# ECA for MBA graduates



## Akshara (Nov 11, 2014)

Hi all,

I wanted to apply for Express Entry for Canada.

I have done BSc + MBA , should I send my MBA docs alone or should I send BSc docs also to ECA?

I have completed MBA in Finance and Accounts and now I am a software Professional with 8+ exp which is unrelated to my education.

For ECA(Educational Assessment), will they check if my education is related to job or not?Will it cut down my chances of evaluation in any way.


----------



## SAURAV.PARASHAR (Jul 12, 2014)

Send both your qualifications for ECA. 

Its better if education is related to the job you are applying, but mostly they will see if you have a proper 1 year or more experience in the related field.


----------



## Akshara (Nov 11, 2014)

My profile:
Education : BSc - Maths Physics Chemistry + MBA in Accounts and Finance
Job: SAP Security S/w professional with 8+years experience.

My wife profile:
Edu: BE in CSE
Job:Software Developer with 4+ years experience.
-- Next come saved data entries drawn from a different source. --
(** C10. After every [Ship.update(dt)], whatever the thrust flag, the
    elapsed time and the velocity before the call, the velocity is the
    velocity after thrust and drag passed through [limit(maxVelocity)].
    When its squared magnitude does not exceed [maxVelocity * maxVelocity]
    it is kept, and its magnitude is then at most [maxVelocity].  Otherwise
    it is divided by its magnitude and multiplied by [maxVelocity]; the
    length of that product is [maxVelocity] only as far as the division and
    the multiplication are exact.  In both cases neither component of the
    velocity exceeds [maxVelocity] in absolute value. *)
Theorem ship_update_speed_limit :
  forall (s : Ship.t) (deltaTime : R),
    let v := draggedVelocity s deltaTime in
    let max := Ship.maxVelocity s in
    let v' := Ship.velocity (Ship.update s deltaTime) in
    Ship.maxVelocity (Ship.update s deltaTime) = max /\
    (Vector2D.magnitudeSquared v <= max * max ->
     v' = v /\
     Vector2D.magnitudeSquared v' <= max * max /\
     (0 <= max -> Vector2D.magnitude v' <= max)) /\
    (Vector2D.magnitudeSquared v > max * max ->
     v' = Vector2D.multiply
            (Vector2D.mk (Vector2D.x v / Vector2D.magnitude v)
                         (Vector2D.y v / Vector2D.magnitude v)) max) /\
    Rabs (Vector2D.x v') <= Rabs max /\
    Rabs (Vector2D.y v') <= Rabs max.
Proof.
  intros s deltaTime v max v'.
  destruct (ship_update_velocity s deltaTime) as [Hv' Hmax].
  fold v max v' in Hv'. fold max in Hmax.
  pose proof (magnitude_sq v) as Hsq.
  pose proof (magnitude_nonneg v) as Hnn.
  destruct (component_le_magnitude v) as [Hx Hy].
  assert (Hunder : Vector2D.magnitudeSquared v <= max * max -> v' = v).
  { intros Hle. rewrite Hv'. unfold Vector2D.limit.
    destruct (Rgt_dec _ _); [lra | reflexivity]. }
  assert (Hover : Vector2D.magnitudeSquared v > max * max ->
                  0 < Vector2D.magnitude v /\
                  v' = Vector2D.multiply
                         (Vector2D.mk (Vector2D.x v / Vector2D.magnitude v)
                                      (Vector2D.y v / Vector2D.magnitude v)) max).
  { intros Hgt.
    assert (Hpos : 0 < Vector2D.magnitude v) by nra.
    split; [exact Hpos |].
    rewrite Hv'. unfold Vector2D.limit.
    destruct (Rgt_dec _ _); [| lra].
    rewrite (normalize_divides v Hpos). reflexivity. }
  assert (Hmagmax : Vector2D.magnitudeSquared v <= max * max ->
                    Vector2D.magnitude v <= Rabs max).
  { intros Hle. rewrite <- (Rabs_pos_eq _ Hnn).
    apply Rsqr_le_abs_0. unfold Rsqr. lra. }
  split; [exact Hmax |]. split; [| split].
  - intros Hle. rewrite (Hunder Hle).
    split; [reflexivity |]. split; [exact Hle |].
    intros Hpos. rewrite <- (Rabs_pos_eq max Hpos). apply Hmagmax, Hle.
  - intros Hgt. apply Hover, Hgt.
  - destruct (Rle_dec (Vector2D.magnitudeSquared v) (max * max)) as [Hle | Hgt].
    + rewrite (Hunder Hle). specialize (Hmagmax Hle). lra.
    + destruct Hover as [Hpos ->]; [lra |].
      unfold Vector2D.multiply; cbn [Vector2D.x Vector2D.y].
      assert (Hscale : forall c : R,
                 Rabs c <= Vector2D.magnitude v ->
                 Rabs (c / Vector2D.magnitude v * max) <= Rabs max).
      { intros c Hc. rewrite Rabs_mult.
        rewrite <- (Rmult_1_l (Rabs max)) at 2.
        apply Rmult_le_compat_r; [apply Rabs_pos |].
        unfold Rdiv. rewrite Rabs_mult, (Rabs_pos_eq (/ _)).
        - apply (Rmult_le_reg_r (Vector2D.magnitude v)); [exact Hpos |].
          rewrite Rmult_assoc, Rinv_l, Rmult_1_r, Rmult_1_l by lra. exact Hc.
        - left. apply Rinv_0_lt_compat, Hpos. }
      split; apply Hscale; assumption.
Qed.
Who is better to be a Primary Applicant?


----------



## SAURAV.PARASHAR (Jul 12, 2014)

Akshara said:


> My profile:
> Education : BSc - Maths Physics Chemistry + MBA in Accounts and Finance
> Job: SAP Security S/w professional with 8+years experience.
> 
> ...


Check which NOC fits best for you. Who ever has a better track record should apply as PA.


----------